Au cours d’une vidéo en direct de près de 20 minutes sur Facebook, Gonzalez a déclaré qu’il pensait que la peine de mort était l’une des « nombreuses choses qui ne vont pas dans notre système judiciaire ». Gonzalez a déclaré qu’il ne demanderait pas la peine de mort tant qu’il resterait en fonction.

Il n’a pas retourné un appel téléphonique ou un e-mail demandant des commentaires.

Toujours en avril, quatre des enfants de Castro ont déposé une requête demandant que l’ordre d’exécution de Ramirez soit maintenu.

« Je veux que mon père ait enfin sa justice ainsi que la paix pour enfin continuer ma vie et laisser ce cauchemar se terminer », a déclaré Fernando Castro, l’un de ses fils, dans la motion.

Mercredi soir, Fernando Castro a décrit la punition comme « longue à venir » et a déclaré que les excuses de Ramirez à lui et à ses frères et sœurs « n’allaient pas ramener notre père ».

« Il pouvait dire ce qu’il voulait dire.
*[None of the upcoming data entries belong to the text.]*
(** * A permission-checked hierarchical store (src/store.ts)

    Shallow embedding of the [Store] class and of the [Restrict] decorator.

    The JavaScript heap is explicit: objects live at locations, a value is a
    primitive or a reference, and every operation threads the heap.  A
    property access [o[k]] is modelled on the own data properties of [o];
    members inherited from built-in prototypes (the methods of [Store],
    [Object.prototype], [String.prototype], ...) and the exotic own
    properties of strings, arrays and functions ([length], indices, [name])
    are not represented: the definitions describe the code where path
    segments are data field names, which [data_key] makes precise.  JSON
    arrays are plain objects keyed by their indices.  Numbers are
    represented by the integers, the negative zero and [NaN]; the code
    only tests them for truthiness, and any other number behaves as a
    non-zero integer does.

    The methods are given twice.  [read], [write], [performRead] and
    [performWrite] take a call [this.m(...)] to the method [m] of the
    class; in [Dyn] the member [m] is looked up on the object first, as the
    runtime does, so that an own field named [m] replaces the method. *)

From Stdlib Require Import String Ascii ZArith List Bool Lia.
From stdpp Require Import gmap strings list fin_maps.

Local Open Scope string_scope.

(** ** Strings: [split], [join], [includes] *)

(** [path.split(sep)] for a one-character separator: never empty, an empty
    path gives one empty segment. *)
Fixpoint split (sep : ascii) (s : string) : list string :=
  match s with
  | EmptyString => [EmptyString]
  | String c s' =>
      if Ascii.eqb c sep then EmptyString :: split sep s'
      else match split sep s' with
           | w :: ws => String c w :: ws
           | [] => [String c EmptyString]
           end
  end.

(** [keys.join(sep)]. *)
Definition join (sep : string) (keys : list string) : string :=
  String.concat sep keys.

(** [s.includes(sub)] on strings. *)
Fixpoint str_includes (s sub : string) : bool :=
  String.prefix sub s ||
  match s with
  | EmptyString => false
  | String _ s' => str_includes s' sub
  end.

(** [keys[0]] used as a property key: an empty array gives [undefined],
    which as a key is the string "undefined". *)
Definition key0 (keys : list string) : string := hd "undefined" keys.
Lemma session_ok_cleared (w w' : World) :
  messages (app w') = [] -> requests w' = requests w ->
  session_ok w -> session_ok w'.
Proof. unfold session_ok. intros -> -> [_ ?]. by split. Qed.

Lemma requests_loadProgress (w : World) : requests (loadProgress w) = requests w.
Proof.
  unfold loadProgress. destruct (storage w) as [saved|]; [|done].
  destruct (String.eqb saved ""); [done|].
  destruct (JSON_parse saved) as [parsed|]; [|done].
  by destruct (member parsed "topic").
Qed.

Lemma fetchLesson_settle_frame (t : string) (outcome : FetchOutcome) (w : World) :
  messages (app (fetchLesson_settle t outcome w)) = messages (app w)
  /\ requests (fetchLesson_settle t outcome w) = requests w.
Proof.
  unfold fetchLesson_settle. destruct outcome as [|result]; [done|].
  by destruct (normalize (rawTextOf result)) as [[parsed record|rawText]|].
Qed.

Lemma fetchLesson_begin_ok (w w' : World) :
  fetchLesson_begin w = Normal w' -> session_ok w -> session_ok w'.
Proof.
  unfold fetchLesson_begin. destruct (topic (app w)) as [| | | |t| |]; try discriminate.
  destruct (String.eqb (trim t) ""); intros [= <-].
  - by apply session_ok_frame.
  - intros [_ Hreq]. split; [constructor|]. simpl.
    apply Forall_app. split; [exact Hreq|]. constructor; [|constructor]. by exists t.
Qed.

Lemma selectOption_frame (i : nat) (opt : JSValue) (w : World) :
  messages (app (selectOption i opt w)) = messages (app w)
  /\ requests (selectOption i opt w) = requests w.
Proof. unfold selectOption. by destruct (score (app w)). Qed.

Lemma submitQuiz_frame (w w' : World) :
  submitQuiz w = Normal w' ->
  messages (app w') = messages (app w) /\ requests w' = requests w.
Proof.
  unfold submitQuiz. destruct (quiz (app w)) as [| | | |str|items|props]; try discriminate.
  - destruct (String.eqb str ""); [|discriminate]. by intros [= <-].
  - destruct (length items =? 0); [by intros [= <-]|].
    destruct (countCorrect _ _ _ _); [|discriminate]. by intros [= <-].
  - destruct (strict_eq _ _); [|discriminate]. by intros [= <-].
Qed.

Lemma window_ok (history : list ChatTurn) :
  Forall turn_ok history ->
  length (windowForPrompt history) <= 10 /\ Forall turn_ok (windowForPrompt history).
Proof.
  intros H. rewrite windowForPrompt_drop, length_drop. split; [lia|].
  by apply Forall_drop.
Qed.

Lemma sendChatMessage_begin_ok (r : AppState) (userText : string) (w : World) :
  Forall turn_ok (messages r) -> session_ok w ->
  session_ok (sendChatMessage_begin r userText w).
Proof.
  intros Hr [Hm Hreq]. unfold sendChatMessage_begin.
  destruct (String.eqb_spec userText "") as [|Hne]; simpl; [done|].
  destruct (chatLoading r); [done|]. split; simpl.
  - apply Forall_app. split; [exact Hm|]. constructor; [|constructor].
    by exists userText.
  - apply Forall_app. split; [exact Hreq|]. constructor; [|constructor].
    destruct (window_ok _ Hr) as [Hlen Hwin].
    by exists (windowForPrompt (messages r)), userText.
Qed.
(** * Procastify storage service: a shallow embedding and its properties

    The module embedded here is the dual-mode persistence layer
    ([StorageService]): guest sessions keep their records in the browser's
    [localStorage], authenticated sessions keep them in a remote document
    store under [users/{uid}/...].

    Conventions of the embedding.
    - The numbers held in the records (minutes, counters, streaks) are
      whole numbers, modelled by [Z]; they are added as doubles are
      ([number_add]): exactly up to [2 ^ 53] in magnitude, rounded to the
      nearest double beyond.
    - A record of one of the five entity collections is modelled by its
      [id], its [userId] and the JSON text of its remaining fields, which
      the storage layer never inspects.
    - [new Date()] reads a clock and every request to the remote store may
      be rejected; both are oracles of the environment ([clock], [net]),
      consumed in order, with the number of reads kept in the state.
    - Local calendar dates ([toDateString]) are day numbers given by the
      host's zone ([local_day]); the [YYYY-MM-DD] keys of the activity
      histogram are UTC dates ([toISOString]) and are computed.
    - Calls run one after the other, as in a single tab that awaits each
      call.
    - Document ids and user ids are taken to be valid path segments of the
      remote store (non-empty, without a slash).
    - The user directory, an object used as a map, is a finite map
      together with the members every object inherits from
      [Object.prototype].
    - The object literal used as the name table in [loadCollection] is
      modelled by its own five properties.
    - A name handed to [collection(db, 'users', uid, name)] is cut into
      path segments as the store's client does; a user id is one
      segment. *)

From Stdlib Require Import ZArith String Ascii List Bool Lia.
From stdpp Require Import base option list strings pretty gmap fin_maps.
(** * ray-text: the FreeType / HarfBuzz / ICU text engine (RaylibSDFTextEx.cpp)

    A shallow embedding of [FTTextEngineImpl] and of the layout types of
    [text_engine.h], followed by the properties of the layout pipeline, the
    glyph cache and the font registry.

    Conventions of the embedding.
    - [float] values are exact rationals ([Q]): every comparison, constant and
      arithmetic expression is the one of the source; rounding, infinities
      and NaN are not represented.
    - [FontId], [size_t], [uint32_t], [int32_t] values are integers ([Z]);
      where the source narrows to [uint32_t] or [uint16_t] the reduction is
      written out ([u32], [u16]).
    - [std::string] is a list of bytes, [std::u16string] a list of UTF-16
      code units (both [list Z]).
    - FreeType, HarfBuzz and ICU are outside the repository.  A face is a
      record of the functions FreeType evaluates on it; ICU and HarfBuzz are
      records of functions ([ICU], [HarfBuzz]) passed to the layout.
    - The paint-only members of [CharacterStyle] (fill, basicStyle, outline,
      glow, shadow, innerEffect) are copied but never read by the layout and
      are left out, as are the draw path and the shader. *)

From Stdlib Require Import ZArith QArith Qround Lia Lqa Bool.
From stdpp Require Import base option list gmap strings.

Local Open Scope Z_scope.

(* ===================================================================== *)
(** * Part I. Definitions                                                 *)
(* ===================================================================== *)

(** ** Numbers *)

Abbreviation float := Q.

(** [a < b], [a <= b], [a > b] on floats. *)
Definition flt (a b : float) : bool :=
  match (a ?= b)%Q with Lt => true | _ => false end.
Definition fle (a b : float) : bool :=
  match (a ?= b)%Q with Gt => false | _ => true end.
Definition fgt (a b : float) : bool := flt b a.
Definition fge (a b : float) : bool := fle b a.

(** [std::max(a, b)] is [(a < b) ? b : a]. *)
Definition fmaxf (a b : float) : float := if flt a b then b else a.

(** [fabsf]. *)
Definition fabsf (a : float) : float := if flt a 0 then (- a)%Q else a.

(** [roundf]: nearest integer, halves away from zero. *)
Definition roundf (a : float) : Z :=
  if flt a 0 then - Qfloor (- a + (1 # 2))%Q else Qfloor (a + (1 # 2))%Q.

(** [(float) z] for an integer [z]. *)
Definition of_int (z : Z) : float := inject_Z z.

Definition u32 (z : Z) : Z := z mod 2 ^ 32.
Definition u16 (z : Z) : Z := z mod 2 ^ 16.

(** ** text_engine.h: configuration, enumerations, styles *)

Definition FontId := Z.
Definition INVALID_FONT_ID : FontId := -1.
Lemma range_ok_iff :
  1 <= num_parcelas ->
  forallb data_parcela_ok (range num_parcelas) = true
  <-> dates_representable data num_parcelas.
Proof.
  intros Hn. rewrite forallb_forall. unfold dates_representable. split.
  - intros H.
    assert (H0 : data_parcela_ok 0 = true) by (apply H, range_In; lia).
    assert (H1 : data_parcela_ok (num_parcelas - 1) = true)
      by (apply H, range_In; lia).
    apply data_parcela_ok_iff in H0; [|lia].
    apply data_parcela_ok_iff in H1; [|lia]. lia.
  - intros [Hlo Hhi] i Hi. apply range_In in Hi.
    apply data_parcela_ok_iff; [lia|]. unfold Date.MAXORDINAL in *. lia.
Qed.

(** X1.  The outcome of a call, for every argument.  It raises
    [ZeroDivisionError] for a count of zero, returns for a negative count
    (an empty loop), and for a count [n >= 1] returns exactly when every
    installment date is a [date], raising [OverflowError] otherwise.  Its
    effects are on identifiers, sheet and cache only.  When it returns, the
    sheet has gained the rows of the call, one per installment, and the
    cache was cleared once; when it raises, the cache was not cleared. *)
Theorem add_despesa_outcome (w : World) :
  exists o w' evs,
    add_despesa data categoria forma_pagamento cartao valor_total
                num_parcelas descricao w = (o, w') /\
    log w' = log w ++ evs /\
    forallb is_sheet_effect evs = true /\
    (num_parcelas = 0 ->
     o = Raised ZeroDivisionError /\ despesas w' = despesas w) /\
    (num_parcelas < 0 -> o = Returned tt /\ despesas w' = despesas w) /\
    (1 <= num_parcelas ->
     (o = Returned tt <-> dates_representable data num_parcelas) /\
     (o = Returned tt \/ o = Raised OverflowError)) /\
    (o = Returned tt ->
     cache_clears evs = 1%nat /\
     despesas w' = despesas w
                   ++ parcelas data categoria forma_pagamento cartao
                               valor_total num_parcelas descricao w /\
     List.length (parcelas data categoria forma_pagamento cartao
                           valor_total num_parcelas descricao w)
     = Z.to_nat num_parcelas) /\
    (o <> Returned tt -> cache_clears evs = O).
Proof.
  rewrite add_despesa_unfold. unfold bind at 1. unfold uuid4_8 at 1.
  unfold bind at 1. unfold float_div.
  destruct (num_parcelas =? 0) eqn:E0.
  - apply Z.eqb_eq in E0. unfold raise. do 3 eexists.
    split; [reflexivity|]. cbn [log despesas].
    split; [reflexivity|]. split; [reflexivity|].
    split; [split; reflexivity|].
    split; [lia|]. split; [lia|].
    split; [discriminate|reflexivity].
  - apply Z.eqb_neq in E0. unfold ret at 1. unfold bind at 1.
    match goal with
    | |- context [for_each ?l ?b ?w1] =>
        destruct (for_each_outcome
                    (Py.slice_to 8 (uuids w (uuid_calls w)))
                    (Py.truediv valor_total num_parcelas) l w1)
          as (w2 & E2 & evs2 & L2 & F2 & C2)
    end.
    rewrite E2. cbn [log] in L2.
    destruct (forallb data_parcela_ok (range num_parcelas)) eqn:Eok.
    + assert (Hrows : despesas w2
                      = despesas w
                        ++ parcelas data categoria forma_pagamento cartao
                                    valor_total num_parcelas descricao w).
      { destruct (Z_lt_le_dec num_parcelas 0) as [Hn|Hn].
        - unfold parcelas. replace (Z.to_nat num_parcelas) with O by lia.
          cbn [seq map]. rewrite app_nil_r.
          unfold range in E2.
          replace (Z.to_nat num_parcelas) with O in E2 by lia.
          cbn in E2. inversion E2. reflexivity.
        - assert (Hd : dates_representable data num_parcelas)
            by (apply range_ok_iff; [lia|exact Eok]).
          unfold range in E2.
          rewrite (for_each_parcelas data categoria forma_pagamento cartao
                     valor_total num_parcelas descricao
                     (uuids w) (uuid_calls w)) in E2.
          + inversion E2. reflexivity.
          + reflexivity.
          + cbn [uuid_calls]. lia.
          + apply Hd.
          + left. rewrite Nat.add_0_l, Z2Nat.id by lia. apply Hd. }
      unfold cache_data_clear, emit. do 3 eexists. split; [reflexivity|].
      cbn [log despesas]. rewrite L2, <- !app_assoc.
      split; [reflexivity|].
      split; [cbn; rewrite forallb_app, F2; reflexivity|].
      split; [lia|].
      split.
      { intros Hn. split; [reflexivity|]. rewrite Hrows. unfold parcelas.
        replace (Z.to_nat num_parcelas) with O by lia. apply app_nil_r. }
      split.
      { intros Hn. split; [|left; reflexivity].
        split; [intros _; apply range_ok_iff; assumption|reflexivity]. }
      split; [|congruence]. intros _.
      split; [cbn; rewrite cache_clears_app, C2; reflexivity|].
      split; [exact Hrows|apply parcelas_length].
    + do 3 eexists. split; [reflexivity|].
      rewrite L2, <- !app_assoc. split; [reflexivity|].
      split; [cbn; exact F2|].
      split; [lia|].
      split.
      { intros Hn. exfalso. unfold range in Eok.
        replace (Z.to_nat num_parcelas) with O in Eok by lia. discriminate. }
      split.
      { intros Hn. split; [|right; reflexivity].
        split; [discriminate|]. intros Hd.
        apply range_ok_iff in Hd; [congruence|exact Hn]. }
      split; [discriminate|]. intros _. cbn. exact C2.
Qed.
Lemma unscored_pages_stop_witness :
  @_fetch_and_send_candidates sample_builtins sample_collaborators
    unscored_config sample_msg (VDict []) 5 sample_parsed 0%Qc sample_world
  = (Ret false, sample_world)
  ∧ @commits_page sample_builtins sample_collaborators unscored_config
      sample_msg (VDict []) 0 sample_parsed 0%Qc sample_world
      (sample_candidate <$> [4; 9; 1; 12; 7]) display_limit false.
Proof.
  split.
  - refine (proj1 (@unscored_pages_stop sample_builtins sample_collaborators
                     unscored_config sample_msg (VDict []) 5 sample_parsed
                     0%Qc sample_world (sample_candidate <$> [2; 10; 5; 3; 11])
                     eq_refl _ _) _).
    + vm_compute. reflexivity.
    + by vm_compute.
    + by vm_compute.
  - refine (proj2 (@unscored_pages_stop sample_builtins sample_collaborators
                     unscored_config sample_msg (VDict []) 0 sample_parsed
                     0%Qc sample_world (sample_candidate <$> [4; 9; 1; 12; 7])
                     eq_refl _ _) eq_refl _ _ _).
    + vm_compute. reflexivity.
    + by vm_compute.
    + done.
    + by vm_compute.
    + vm_compute. reflexivity.
Defined.

End PipelineMore.

(** ** The replies "A" and "B" *)

Section RepliesFacts.
Import ScoringUtils StateStore QueryHandler SelectionHandler Statements Notions.
Local Open Scope Z_scope.

Lemma same_entries_refl s : same_entries s s.
Proof. by repeat split. Qed.

Lemma same_entries_trans s1 s2 s3 :
  same_entries s1 s2 → same_entries s2 s3 → same_entries s1 s3.
Proof.
  intros (Hm1 & Ht1 & Hl1) (Hm2 & Ht2 & Hl2).
  repeat split; [congruence | congruence |].
  intros k. by rewrite Hl1.
Qed.

Lemma read_field_same key dflt self now k :
  same_entries (read_field key dflt self now k).2 self.
Proof.
  unfold read_field, _get_user_data.
  destruct (cache_get_settings (_user_states self) now k) as [Hmax Httl].
  pose proof (cache_get_links (_user_states self) now k) as Hlinks.
  destruct (cache_get (_user_states self) now k) as [d c]. simpl in *.
  by repeat split.
Qed.

Lemma same_entries_read key dflt s1 s2 now k :
  same_entries s1 s2 →
  (read_field key dflt s1 now k).1 = (read_field key dflt s2 now k).1.
Proof. intros (_ & _ & Hlinks). by apply read_field_ext. Qed.

(** The four reads with which the reply "A" begins. *)
Lemma more_results_reads self now key :
  ∃ s,
    (let '(query_criteria, s1) := get_query_criteria self now key in
     let '(next_offset, s2) := get_query_offset s1 now key in
     let '(parsed_query_data, s3) := get_parsed_query_data s2 now key in
     let '(has_more, s4) := get_has_more s3 now key in
     (query_criteria, next_offset, parsed_query_data, has_more, s4))
    = ((get_query_criteria self now key).1,
       (get_query_offset self now key).1,
       (get_parsed_query_data self now key).1,
       (get_has_more self now key).1, s)
    ∧ same_entries s self.
Proof.
  unfold get_query_criteria, get_query_offset, get_parsed_query_data,
    get_has_more.
  pose proof (read_field_same "query_criteria" VNone self now key) as H1.
  destruct (read_field "query_criteria" VNone self now key) as [v1 s1].
  pose proof (read_field_same "query_offset" (VInt 0) s1 now key) as H2.
  pose proof (same_entries_read "query_offset" (VInt 0) s1 self now key H1)
    as R2.
  destruct (read_field "query_offset" (VInt 0) s1 now key) as [v2 s2].
  pose proof (same_entries_trans _ _ _ H2 H1) as H12.
  pose proof (read_field_same "parsed_query_data" VNone s2 now key) as H3.
  pose proof (same_entries_read "parsed_query_data" VNone s2 self now key H12)
    as R3.
  destruct (read_field "parsed_query_data" VNone s2 now key) as [v3 s3].
  pose proof (same_entries_trans _ _ _ H3 H12) as H123.
  pose proof (read_field_same "has_more" (VBool false) s3 now key) as H4.
  pose proof (same_entries_read "has_more" (VBool false) s3 self now key H123)
    as R4.
  destruct (read_field "has_more" (VBool false) s3 now key) as [v4 s4].
  simpl in *. exists s4. split; [by rewrite R2, R3, R4|].
  by eapply same_entries_trans.
Qed.

(** X25.  The reply "A" ends the conversation with one notice and a
    cleared state, without a search, when the cached query or the cached
    parsed query is missing or empty, and when both are there but no
    further results are announced. *)
Theorem more_results_stops `{Builtins} `{Collaborators} (config : AppConfig)
    (msg : WxMsg) (now : Qc) (cv : Conversation) :
  let key := (context_of msg).1.1 in
  let receiver := (context_of msg).1.2 in
  let at_user := (context_of msg).2 in
  let read (getter : StateManager → Qc → string → pyval * StateManager) :=
    (getter (state_manager cv) now key).1 in
  let stops_with (text : notice) :=
    ∃ cv', _handle_more_results config msg now cv = Some (Ret cv')
           ∧ sent cv' = app (sent cv)
                            [Notice text [receiver] (tags_of at_user)]
           ∧ ∀ now', (now ≤ now')%Qc →
               reads_as_idle (state_manager cv') now' key in
  (truthy (read get_query_criteria) = false
   ∨ truthy (read get_parsed_query_data) = false →
   stops_with MissingQueryText)
  ∧ (truthy (read get_query_criteria) = true →
     truthy (read get_parsed_query_data) = true →
     truthy (read get_has_more) = false →
     stops_with NoMoreText).
Proof.
  intros key receiver at_user read stops_with.
  subst stops_with read key receiver at_user.
  unfold _handle_more_results.
  destruct (context_of msg) as [[key receiver] at_user]. simpl.
  destruct (more_results_reads (state_manager cv) now key) as (s & Hreads & Hs).
  destruct (get_query_criteria (state_manager cv) now key) as [v1 s1].
  destruct (get_query_offset s1 now key) as [v2 s2].
  destruct (get_parsed_query_data s2 now key) as [v3 s3].
  destruct (get_has_more s3 now key) as [v4 s4].
  cbn [fst] in Hreads |- *. injection Hreads as -> -> -> ->.
  split.
  - intros Hmissing.
    assert (Hcond :
      negb (truthy v1)
      || negb (truthy (get_parsed_query_data (state_manager cv) now key).1)
      = true).
    { destruct Hmissing as [-> | ->]; [done | apply orb_true_r]. }
    rewrite Hcond. eexists. split; [done|]. split; [done|].
    intros now' Hlater. simpl. by apply reads_as_idle_dead, clear_state_gone.
  - intros -> -> ->. simpl. eexists. split; [done|]. split; [done|].
    intros now' Hlater. simpl. by apply reads_as_idle_dead, clear_state_gone.
Qed.
(** C6.  Old and new snapshot differ in the text style only (from [""] to
    ["**"]); the one entry of the diff is ["text_style"], and it carries
    the channel name ["demo"], not the new text style. *)
Theorem configurationDiff_text_style_carries_channel_name :
  let old := demo_configuration false in
  let new := {|
    Username := "demo"; ChannelName := "demo"; LastName := "Plugin";
    TextStyle := "**"; RandomSecret := "s3cret"; SecretMessage := "hello";
    EnableMentionUser := false; MentionUser := ""; SecretNumber := 7;
    IntegrationRequestDelay := 0; disabled := false;
    demoUserID := "user-demo"; demoChannelIDs := Some 0 |} in
  TextStyle new = "**"
  /\ TextStyle old = ""
  /\ configurationDiff old new = {[ "text_style" := PString "demo" ]}
  /\ configurationDiff old new !! "text_style" <> Some (PString (TextStyle new)).
Proof. repeat split. intros [=]. Qed.



(** *** The theorems at concrete inputs *)

Lemma getConfiguration_unpublished_zero_witness :
  Plugin_configuration (plugin (fresh_world quiet_host)) = None
  /\ exists c w',
       getConfiguration (fresh_world quiet_host) = (Ok c, w')
       /\ structs w' !! c = Some zero_configuration
       /\ plugin w' = plugin (fresh_world quiet_host).
Proof.
  split; [reflexivity|].
  destruct (getConfiguration_unpublished_zero (fresh_world quiet_host) eq_refl)
    as (c & w' & Hrun & Hzero & Hrest).
  exists c, w'. repeat split; [exact Hrun|exact Hzero|].
  apply Hrest.
Defined.
(** * Radio FM MCP server: the POST /mcp handler and its text formatters

    A shallow embedding of [src/index.ts] (the TypeScript source) and of the
    compiled build that still renders the podcast section, followed by the
    properties of the request/response mapping.

    Conventions of the embedding:
    - a value that comes out of [express.json()] is a [JsVal]; an object keeps
      its members in source order and a repeated key is read at its last
      occurrence, as [JSON.parse] does;
    - a string is held as its UTF-8 bytes, a lone surrogate as the three
      bytes of its generalised form; [length] and [substring] count UTF-16
      code units over those bytes, as JavaScript does;
    - numbers are the safe integers (below 2^53 in magnitude), which print
      in plain decimal: the handler echoes [id] and otherwise only tests a
      request value for truthiness or prints it;
    - the upstream body is typed as the [ApiResponse] interface declares it;
      station and podcast records are kept in their runtime form, objects with
      string members, because the handler reaches them through a cast;
    - what the JavaScript engine and its locale decide (the text of
      [parseInt(s).toLocaleString()], the message of an engine [TypeError])
      is the [Host] class;
    - the handler is a tree of type [Prog]: it returns, throws, or awaits one
      [axios.get] and continues with the outcome. *)

From Stdlib Require Import String Ascii List ZArith Lia Bool Arith.
From Stdlib Require Decimal DecimalFacts DecimalNat DecimalString.
Import ListNotations.
Local Open Scope list_scope.
Local Open Scope string_scope.
(* ===== verification/_CoqProject ===== *)
-Q . S2P
Prelude.v
Double.v
Rounding.v
StdMap.v
Order.v
PriceCollar.v
OrderBook.v
MatchingEngine.v
Exchange.v
Refinement.v
ExchangeFacts.v
CancelIndex.v
Session.v
EngineProps.v
Dump.v
Sharding.v
OrderPool.v
Bytes.v
OrderQueue.v
MutexQueue.v
LockFreeQueue.v
RingProgress.v
FeedHandler.v
FeedSetup.v
Files.v
LogQueue.v
TradeLog.v
TornWrite.v
Durability.v
Server.v
ShardRouter.v
LeaderLock.v
EngineVM.v
EngineMain.v
Programs.v
ShardSystem.v
ShardProps.v
ShardFiles.v
Pipeline.v
Deployment.v
ServerMain.v
Benchmark.v
BenchProgress.v
Conformance.v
Est-ce vrai, qui sait ? J’ai l’impression que mon père a finalement obtenu justice, mais je ne suis pas content de la situation.

En juin, un juge a rejeté la demande de Gonzalez de retirer la date d’exécution de mercredi. Le mois dernier, la Cour d’appel pénale du Texas a même refusé d’examiner la demande.

Ramirez était le troisième détenu mis à mort cette année au Texas et le 11e aux États-Unis. Deux autres exécutions sont prévues cette année au Texas, toutes deux en novembre.